Human presence changes how birds use the landscape
A major GPS-tracking study has found that the physical presence of people can alter how birds and mammals move through the landscape, with effects that cannot be explained by roads, farms and buildings alone.
Birds and mammals are not only responding to the landscapes people have changed - they are also responding to the presence of people themselves.
A new study published in Science has used GPS-tracking data from 37 bird and mammal species across the United States to examine how animals respond to two different forms of human pressure: long-term landscape modification, such as urbanisation, agriculture, transport and energy infrastructure, and the more immediate presence of people.
The researchers combined around 11.8 million animal-tracking locations from 4,581 individuals with mobile-phone data showing daily human presence. This allowed them to separate the effects of people being physically present from the effects of the modified landscapes people have created.
The results show that human presence matters. It was linked to changes in the area or environmental niche used by 67% of mammal species and 68% of bird species studied. More than half of all species were affected by both human presence and landscape modification.
Importantly, these pressures did not always act in simple ways. For many species, the effect of human presence depended on how modified the surrounding landscape already was. In around 60% of species that responded to human activity, the two pressures interacted, meaning that animals often reacted differently to people in relatively natural areas than they did in already heavily altered landscapes.
Among birds, the presence of people reduced the amount of area used by 41% of the species studied. In some cases, birds appeared to restrict their movements when people were present. In others, the response depended strongly on whether the habitat was already modified.
Wild Turkeys, for example, used less space in response to human activity, but reacted less strongly in more modified environments. Great Egrets showed a more complex response, with the direction of their reaction to human presence depending on the degree of landscape modification.
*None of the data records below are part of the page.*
Lemma f_command_get_ok s : same_env s ->
  exists st c, f_command_get s = (mkFstate st (fs_command s) (fs_commands s) (fs_sub s) (fs_num_str s) (fs_slot_num s), Normal (Some c)) /\
    s_allocs st = [] /\ s_cc st = s_cc (fs_st s) /\ sub_pre [] c.
Proof.
  intros [Ha _]. destruct s as [[cc h w al id ev] ? ? ? ? ?]. simpl in Ha. subst al.
  eexists _, _. split; [reflexivity|]. split; [done|]. split; [done|].
  destruct (hiarray_create_holds (A := keypos) sizeof_keypos) as (a & Hc & Hh); [unfold sizeof_keypos; lia|].
  unfold hiarray_create in Hc. cbn in Hc. injection Hc as <-. unfold sub_pre. cbn. split_and!; done.
Qed.

Lemma f_get_sub_ok done slot s : same_env s ->
  match fs_sub s !! slot with
  | Some sub => sub_ok slot (group buf slot done) sub | None => group buf slot done = []
  end ->
  exists st sub,
    f_get_sub slot s = (mkFstate st (fs_command s) (fs_commands s) (<[slot := sub]> (fs_sub s)) (fs_num_str s) (fs_slot_num s), Normal ()) /\
    s_allocs st = [] /\ s_cc st = s_cc st0 /\ sub_pre (group buf slot done) sub.
Proof.
  intros Henv Hs. pose proof Henv as [Ha Hcc]. unfold f_get_sub. rewrite gbind_get. destruct (fs_sub s !! slot) as [sub|] eqn:E.
  - exists (fs_st s), sub. rewrite insert_id by done. split; [by destruct s|]. destruct Hs as (_ & Hp & _). done.
  - destruct (f_command_get_ok s Henv) as (st & c & Hc & H1 & H2 & H3).
    erewrite gbind_normal by exact Hc. cbn [gsome]. rewrite gbind_ret. exists st, c.
    split; [reflexivity|]. split; [done|]. split; [by rewrite H2|]. by rewrite Hs.
Qed.

Lemma take_snoc_akps i kp : kps !! i = Some kp ->
  take (S i) akps = take i akps ++ [annotate mset buf kp].
Proof. intros Hi. apply take_S_r. by rewrite list_lookup_fmap, Hi. Qed.

Lemma frag_of_set i kp : kps !! i = Some kp ->
  <[i := slot_of buf kp]> (frag_of (take i akps)) = frag_of (take (S i) akps).
Proof.
  intros Hi. pose proof (lookup_lt_Some _ _ _ Hi) as Hl. unfold frag_of. rewrite (take_snoc_akps i kp Hi).
  rewrite fmap_app, !length_app. simpl.
  assert (Hlen : length (slot_of buf <$> take i akps) = i).
  { rewrite length_fmap, length_take, length_fmap. lia. }
  rewrite length_fmap in Hlen. rewrite insert_app_r_alt by (rewrite length_fmap; lia).
  rewrite length_fmap, Hlen, Nat.sub_diag. replace (length kps - i)%nat with (S (length kps - (i + 1))) by lia.
  simpl. by rewrite <- app_assoc.
Qed.

Lemma cost_take i : cost (take i akps) <= cost akps.
Proof.
  rewrite <- (take_drop i akps) at 2. rewrite cost_app.
  assert (0 <= cost (drop i akps)); [|lia]. apply cost_nonneg. apply Forall_drop.
  apply akps_nonneg.
Qed.

(** The sub command after one more key. *)
Lemma sub_push slot l kp sub n :
  sub_pre l sub -> kp ∈ kps -> cost l + kp_cost (annotate mset buf kp) < 2 ^ 31 -> 0 <= cost l ->
  Z.of_nat (length l) < 2 ^ 28 -> n = kp_len kp ->
  exists keys p keys',
    hiarray_push true (c_keys sub) = (keys, Some p) /\
    store keys p (annotate mset buf kp) = Some keys' /\
    let clen := u32 (c_clen sub + u32 (u32 n + uint_len (u32 n))) in
    sub_pre (l ++ [annotate mset buf kp])
      (set_slot (set_cmd (set_keys (set_keys sub keys (u32 (c_narg sub + 1))) keys' (u32 (c_narg sub + 1))) (c_cmd sub)
                   (u32 (clen + remain_len (annotate mset buf kp)))) slot (c_frag_seq sub)).
Proof.
  intros (Hh & Hn & Hc & H4 & H5 & H6) Hin Hcost Hl0 Hlen ->.
  destruct (kp_len_small kp Hin) as (Hk & Hkc).
  pose proof (hiarray_push_holds true _ _ (annotate mset buf kp) Hh ltac:(lia)) as Hp.
  destruct (hiarray_push true (c_keys sub)) as [keys [p|]]; [|by destruct Hp].
  destruct Hp as (keys' & Hs & Hh'). exists keys, p, keys'. split; [done|]. split; [done|]. cbn zeta.
  pose proof (uint_len_pos (kp_len kp) ltac:(lia)) as [_ Hu].
  assert (0 <= remain_len (annotate mset buf kp)).
  { rewrite Forall_forall in Hgood. by destruct (Hgood _ Hin) as (_ & ? & _). }
  assert (Hkl : kp_len (annotate mset buf kp) = kp_len kp) by done.
  set (akp := annotate mset buf kp) in *. clearbody akp.
  unfold kp_cost in Hcost, Hkc. rewrite Hkl in Hcost, Hkc.
  rewrite (u32_small (kp_len kp)) by lia. rewrite Hc, Hn.
  rewrite (u32_small (kp_len kp + uint_len (kp_len kp))) by lia.
  rewrite (u32_small (cost l + _)) by lia. rewrite u32_small by lia.
  unfold sub_pre. cbn. split_and!; try done.
  - rewrite length_app. simpl. lia.
  - rewrite cost_app. cbn [cost foldr]. unfold kp_cost. rewrite Hkl, u32_small by lia. lia.
Qed.

Lemma grow_alloc (b : bool) (s : fstate W) : same_env s ->
  (if b then f_lift alloc else mret true) s = (s, Normal true).
Proof. intros [Ha _]. destruct b; [by apply f_lift_alloc|done]. Qed.

Lemma holds_repr {A} (a : hiarray A) l : holds a l -> repr a l.
Proof. by intros [? _]. Qed.

Lemma key_read kp : kp ∈ kps -> buf_read buf (kp_start kp) (kp_end kp - kp_start kp) = Some (key_text buf kp).
Proof.
  intros Hin. rewrite Forall_forall in Hgood. destruct (Hgood _ Hin) as (H1 & H2 & H3 & _).
  unfold buf_read. rewrite decide_True; [done|]. unfold kp_len in H3. lia.
Qed.

(** One iteration of the first loop. *)
Lemma f_fill_key_ok i kp s :
  kps !! i = Some kp -> fill_inv (take i akps) s ->
  exists s', f_fill_key buf i s = (s', Normal ()) /\ fill_inv (take (S i) akps) s'.
Proof.
  intros Hkp Hi. assert (Hin : kp ∈ kps) by (by eapply list_elem_of_lookup_2).
  destruct (kp_len_small kp Hin) as (Hlen & Hcost).
  unfold f_fill_key. rewrite gbind_get. cbn zeta. rewrite (fi_command _ _ Hi). cbn [set_slot c_keys c_type].
  rewrite (load_get _ kps i kp (holds_repr _ _ Hkeys) Hkp). cbn [gdef]. rewrite gbind_ret.
  rewrite (key_read kp Hin). cbn [gdef]. rewrite gbind_ret. fold (slot_of buf kp).
  pose proof (keyHashSlot_bounds (key_text buf kp)) as Hslot. fold (slot_of buf kp) in Hslot.
  set (slot := slot_of buf kp) in *. unfold f_set_slot_num, f_set_command, f_set_sub. rewrite gbind_modify.
  replace (slot <? 0) with false by lia. replace (REDIS_CLUSTER_SLOTS <=? slot) with false by lia. cbn [orb].
  set (s1 := mkFstate _ _ _ _ _ slot).
  destruct (f_get_sub_ok (take i akps) slot s1) as (st & sub & Hg & Ha & Hcc & Hpre);
    [apply (fi_env _ _ Hi)|apply (fi_sub _ _ Hi slot)|].
  erewrite gbind_normal by exact Hg. rewrite gbind_modify, gbind_get. cbn [fs_sub]. rewrite lookup_insert_eq.
  cbn [gdef]. rewrite gbind_ret. erewrite gbind_normal by (apply grow_alloc; by split).
  pose proof (cost_take (S i)) as Hct. rewrite (take_snoc_akps i kp Hkp), cost_app in Hct.
  cbn [cost foldr] in Hct. rewrite Z.add_0_r in Hct.
  assert (Hnn : Forall (fun kp => 0 <= kp_cost kp) (take i akps)) by (apply Forall_take, akps_nonneg).
  pose proof (cost_group buf slot _ Hnn) as Hcg. pose proof (group_length buf slot (take i akps)) as Hgl.
  assert (Hg0 : 0 <= cost (group buf slot (take i akps))).
  { apply cost_nonneg. apply Forall_forall. intros x [_ Hx]%list_elem_of_filter. rewrite Forall_forall in Hnn. by apply Hnn. }
  rewrite length_take, length_fmap in Hgl. pose proof (lookup_lt_Some _ _ _ Hkp) as Hil.
  destruct (sub_push slot _ kp sub (Z.of_nat (kp_end kp - kp_start kp)) Hpre Hin ltac:(lia) Hg0 ltac:(lia) eq_refl)
    as (keys & p & keys' & Hpush & Hstore & Hpre').
  rewrite Hpush. rewrite gbind_modify. cbn [gsome]. rewrite gbind_ret.
  assert (Hrem : forall s, (if mset then gdef (mset_remain buf (kp_end kp)) else mret 0) s
      = (s, Normal (remain_len (annotate mset buf kp))) :> fstate W * outcome frag_label Z).
  { intros s2. rewrite Forall_forall in Hgood. destruct (Hgood _ Hin) as (_ & _ & _ & Hr). unfold annotate. cbn [remain_len].
    destruct mset; [|done]. destruct (Hr eq_refl) as [r ->]. done. }
  erewrite gbind_normal by apply Hrem. cbn zeta. cbn [set_keys c_keys] in Hstore |- *.
  change (mkKeypos (kp_start kp) (kp_end kp) (remain_len (annotate mset buf kp))) with (annotate mset buf kp).
  cbn [c_keys set_keys]. rewrite Hstore. cbn [gdef]. rewrite gbind_ret.
  eexists. split; [reflexivity|]. destruct Hi. constructor.
  - split; [done|]. cbn. by rewrite Hcc.
  - subst s1. cbn [fs_command]. rewrite fi_command0. unfold set_slot. cbn.
    subst slot. do 2 f_equal. apply (frag_of_set i kp Hkp).
  - done.
  - done.
  - subst s1. cbn [fs_slot_num]. rewrite (take_snoc_akps i kp Hkp), fmap_app.
    change (slot_of buf <$> [annotate mset buf kp]) with [slot]. by rewrite last_snoc.
  - intros sl. cbn [fs_sub]. rewrite (take_snoc_akps i kp Hkp), group_snoc.
    change (slot_of buf (annotate mset buf kp)) with slot.
    destruct (decide (slot = sl)) as [<-|Hne].
    + rewrite lookup_insert_eq. split; [by destruct (group _ _ _)|]. split; [|done]. apply Hpre'.
    + rewrite !lookup_insert_ne, app_nil_r by done. apply fi_sub0.
Qed.

Lemma f_fill_ok n i s : (i + n)%nat = length kps -> fill_inv (take i akps) s ->
  exists s', f_fill n buf i s = (s', Normal ()) /\ fill_inv akps s'.
Proof.
  revert i s. induction n as [|n IH]; intros i s Hn Hi.
  - exists s. split; [done|]. rewrite take_ge in Hi by (rewrite length_fmap; lia). done.
  - destruct (lookup_lt_is_Some_2 kps i) as [kp Hkp]; [lia|].
    destruct (f_fill_key_ok i kp s Hkp Hi) as (s1 & H1 & Hi1). cbn [f_fill].
    erewrite gbind_normal by exact H1. apply (IH (S i)); [lia|done].
Qed.

(** ** The second loop *)

Definition with_num (s : fstate W) (num_str : bytes) : fstate W :=
  mkFstate (fs_st s) (fs_command s) (fs_commands s) (fs_sub s) num_str (fs_slot_num s).

Lemma f_itoa_ok n s : 0 < n < 2 ^ 31 -> length (fs_num_str s) = 12%nat ->
  exists ns, f_itoa n s = (with_num s ns, Normal (dec n)) /\ length ns = 12%nat.
Proof.
  intros Hn Hl. unfold f_itoa. rewrite gbind_get. rewrite i32_small by (unfold INT_MIN, INT_MAX; lia).
  rewrite hi_itoa_run by (unfold INT_MIN, INT_MAX; lia). cbn [gdef]. rewrite gbind_ret.
  assert (Ht : itoa_text n = dec n).
  { unfold itoa_text. replace (n <? 0) with false by lia. by rewrite Z.abs_eq by lia. }
  pose proof (itoa_length (fs_num_str s) n ltac:(lia) ltac:(unfold INT_MIN, INT_MAX; lia)) as Hlen.
  pose proof (itoa_text_no_nul n) as Hnul. rewrite Ht in *.
  eexists. unfold f_set_num_str. rewrite gbind_modify. split; [|rewrite Hlen; exact Hl].
  unfold num_str_text. rewrite decide_True by set_solver. by rewrite c_str_app_nul.
Qed.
The study also found that human activity could alter the environmental conditions animals used, not just the size of the area they moved through. Sandhill Cranes, for example, showed a different pattern from White-tailed Deer, suggesting that species vary in whether they avoid, tolerate or incorporate human-modified environments into their normal lives.
Common Ravens offered another example of the complexity. The researchers estimated that human activities caused Common Ravens to use around 26 sq km more area per week per animal, while also narrowing their environmental niche by 46%. The authors suggest that such responses may reflect access to human-linked food sources, though they stress that more detailed information would be needed to say exactly what each form of human activity was doing.
Across species that showed significant responses, mammals reduced the area they used by a median of 11% under higher human activity, while birds showed a smaller median reduction of 1.8%. Environmental niche size also tended to contract, though the size and direction of responses varied substantially between species.
The findings suggest that using buildings, roads and farmland as a simple proxy for human pressure can miss an important part of the picture. A quiet road and a busy road may look the same on a habitat map, but they may not mean the same thing to wildlife. Likewise, a protected area may not function as expected if heavy visitor use changes how animals behave within it.
The authors argue that conservation planning needs to take direct human presence more seriously. Rather than relying only on fixed boundaries or strict exclusion zones, some impacts might be reduced by managing when and where people use sensitive areas.
That could mean adjusting the timing of traffic, recreation or other human activity during important breeding, migration or feeding periods. For birds that rely on patchy habitats, or species that are sensitive to disturbance, such timing could make a real difference.
The study does not claim that every response is necessarily harmful. Some species may exploit human activity, while others may be pushed into poorer habitat or forced to move less. But it does show that animals are responding to people in ways that are more complicated than habitat maps alone can reveal.
For conservationists, the message is clear: the physical presence of people is not just background noise. It can be a direct ecological pressure, shaping where birds and mammals go, how much space they use and which habitats they are able to occupy.